Jusque très récemment, les enjeux relatifs à la transformation, reconquête ou reconversion des carrières au terme de leur période d’exploitation concernaient principalement des projets paysagers et de renaturation. Il s’agissait, dans l’esprit du légis- lateur et des acteurs publics, de rendre ces espaces à leur « état de nature » initial. Aujourd’hui, les enjeux de limitation de l’artificialisation des sols nécessitent d’envisager ces espaces avec un regard neuf. Souvent éloignés des quartiers des villes – des espaces résidentiels ou économiques –, afin de limiter l’exposition des biens et des personnes aux nuisances produites par l’extraction de matériaux (bruit, vibrations liées aux brise-roches, poussière, trafic routier de poids lourds, etc.), certains sites de carrières ont vu les espaces urbains peu à peu se rapprocher et même parfois les englober.
Quelques-uns de ces sites n’ont disposé ou ne disposent que d’infrastructures sommaires destinées à permettre l’exploitation : large route en stabilisé, Algeco, transformateur électrique provisoire, etc. Mais la majeure partie d’entre eux bénéficie d’infrastructures de qualité: voirie d’accès, embranchement rail, halte fluviale, adduction d’eau potable et grise, assainissement des eaux usées et pluviales, etc. Outre l’artificialisation des sols produite par l’activité d’extraction, la présence de ces équipements justifie, à elle seule, la mise en œuvre de projets de valorisation urbaine de toute nature : résidentiels, économiques et commerciaux, industriels, grands équipements publics ou d’intérêt général.
La reconversion de ces sites nécessite, bien entendu, une attention particulière en matière d’environnement, qu’il s’agisse de réparer les désordres liés à l’activité d’extraction ou de tirer parti de la configuration propice des sites pour le développement d’équipements de production des énergies renouvelables, d’opérations de renaturation, de reconquête paysagère ou même agricole.
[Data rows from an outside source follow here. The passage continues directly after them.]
(** The three outcomes of an adapter call on a ready handle: turned away
    for a null argument, with nothing changed; a connect, accepted with
    nothing done; any other call, accepted with one request to the SDK. *)
Lemma real_do_call_ready k :
  (Real.has_null_argument k = true /\ Real.do_call p k w = Some (-1, w))
  \/ (k = Real.Connect /\ Real.do_call p k w = Some (0, w))
  \/ (Real.has_null_argument k = false /\ k <> Real.Connect
      /\ exists e, Real.do_call p k w = Some (0, logged e w)).
Proof.
  destruct Hready as (Hp & Hc & Hsdk).
  apply is_null_false in Hp. apply is_null_false in Hsdk.
  destruct k as [| | t u | [ch|] | [body|] | [target|] [body|] | [t|]
                | [ch|] [topic|]];
    simpl;
    unfold Real.atem_rtm_connect, Real.atem_rtm_disconnect,
      Real.atem_rtm_login, Real.atem_rtm_join_channel,
      Real.atem_rtm_publish_channel, Real.atem_rtm_send_peer,
      Real.atem_rtm_set_token, Real.atem_rtm_subscribe_topic;
    rewrite Hp; run; rewrite ?Hsdk;
    first [ by left | by right; left
          | right; right; split_and!; [done | done | by eexists] ].
Qed.
End RealReady.

(** X12.  A null handle is turned away by every call of the adapter: each
    returns -1 and asks nothing of the SDK, destroy does nothing, and a
    create without a configuration returns null. *)
Theorem real_null_handle_rejected
    (w : Real.world) (k : Real.call) (cb ctx : N) (created : N * Z) :
  Real.do_call nullptr k w = Some (-1, w)
  /\ Real.atem_rtm_destroy nullptr w = Some (tt, w)
  /\ Real.atem_rtm_create None cb ctx created w = Some (nullptr, w).
Proof. by destruct k. Qed.
Lemma deal_queries_fail_softly_witness :
  (fetch_nse_deals Scenario.net_down Scenario.json_loads Scenario.repr true
                   Scenario.today Scenario.today world0).2 = Ok []
  ∧ (fetch_bse_deals Scenario.net_down Scenario.json_loads Scenario.repr
                     Scenario.today world0).2 = Ok [].
Proof.
  pose proof (deal_queries_fail_softly Scenario.net_down Scenario.json_loads
                Scenario.repr true Scenario.today Scenario.today Scenario.today world0)
    as [Hn Hb].
  split.
  - rewrite Hn; [done|]. repeat constructor; intros h; vm_compute; exact I.
  - rewrite Hb; [done|]. repeat constructor; intros h; vm_compute; exact I.
Defined.

Lemma non_object_payload_raises_witness :
  bse_candidates_loop (Scenario.net_of [("u", "array")])
                      (Scenario.json_of [("array", JList [])]) Scenario.repr
                      Scenario.today [("bulk", "u"); ("block", "v")] [] world0
  = (World [Request "u" BSE_HEADERS None false] [], Raise (no_get (JList []))).
Proof.
  refine (proj1 (proj2 (non_object_payload_raises
                          (Scenario.net_of [("u", "array")])
                          (Scenario.json_of [("array", JList [])]) Scenario.repr
                          false Scenario.today "bulk" "u" "array" (JList []) world0 _ _))
            [("block", "v")] [] _).
  - reflexivity.
  - intros p. discriminate.
  - reflexivity.
Defined.

Lemma bse_symbols_first_answer_witness :
  fetch_bse_sme_symbols Scenario.net_up Scenario.json_loads Scenario.repr world0
  = (World [hd warm_up_request bse_listing_requests] [], Ok {["QRS"]}).
Proof.
  destruct (bse_symbols_first_answer Scenario.net_up Scenario.json_loads Scenario.repr
              "bse-list" [("Table", JList [JDict [("scrip_cd", JStr "qrs")]])] world0)
    as (out & Hout & Hfetch); [reflexivity..|].
  assert (out = {["QRS"]}) as ->.
  { assert (Ok out = Ok ({["QRS"]} : gset string)) as [= ->]; [|done].
    rewrite <- Hout. vm_compute. reflexivity. }
  apply Hfetch. intros H. apply (f_equal (λ s : gset string, bool_decide ("QRS" ∈ s))) in H.
  vm_compute in H. discriminate.
Defined.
Cependant, valoriser les potentiels de ces sites se heurte souvent aux règles d’urbanisme édictées dans les documents de planification – schéma de cohérence territoriale (SCoT) et plan local d’urbanisme (PLU) –, ainsi qu’aux contraintes liées à leur statut particulier d’établissement industriel et d’installation classée.
Leur localisation en discontinuité des espaces urbanisés existants est problématique à bien des égards. Réglementairement, en premier lieu, pour les communes littorales ou de montagne concernées par des dispositions interdisant ou conditionnant fortement les développements urbains discontinus. Mais aussi, techniquement et financièrement, du fait des nécessaires investissements à réaliser en matière d’équipement (voirie, réseaux, éclairage, etc.) et des coûts de fonctionnement induits (desserte en transports en commun, ramassage scolaire, etc.).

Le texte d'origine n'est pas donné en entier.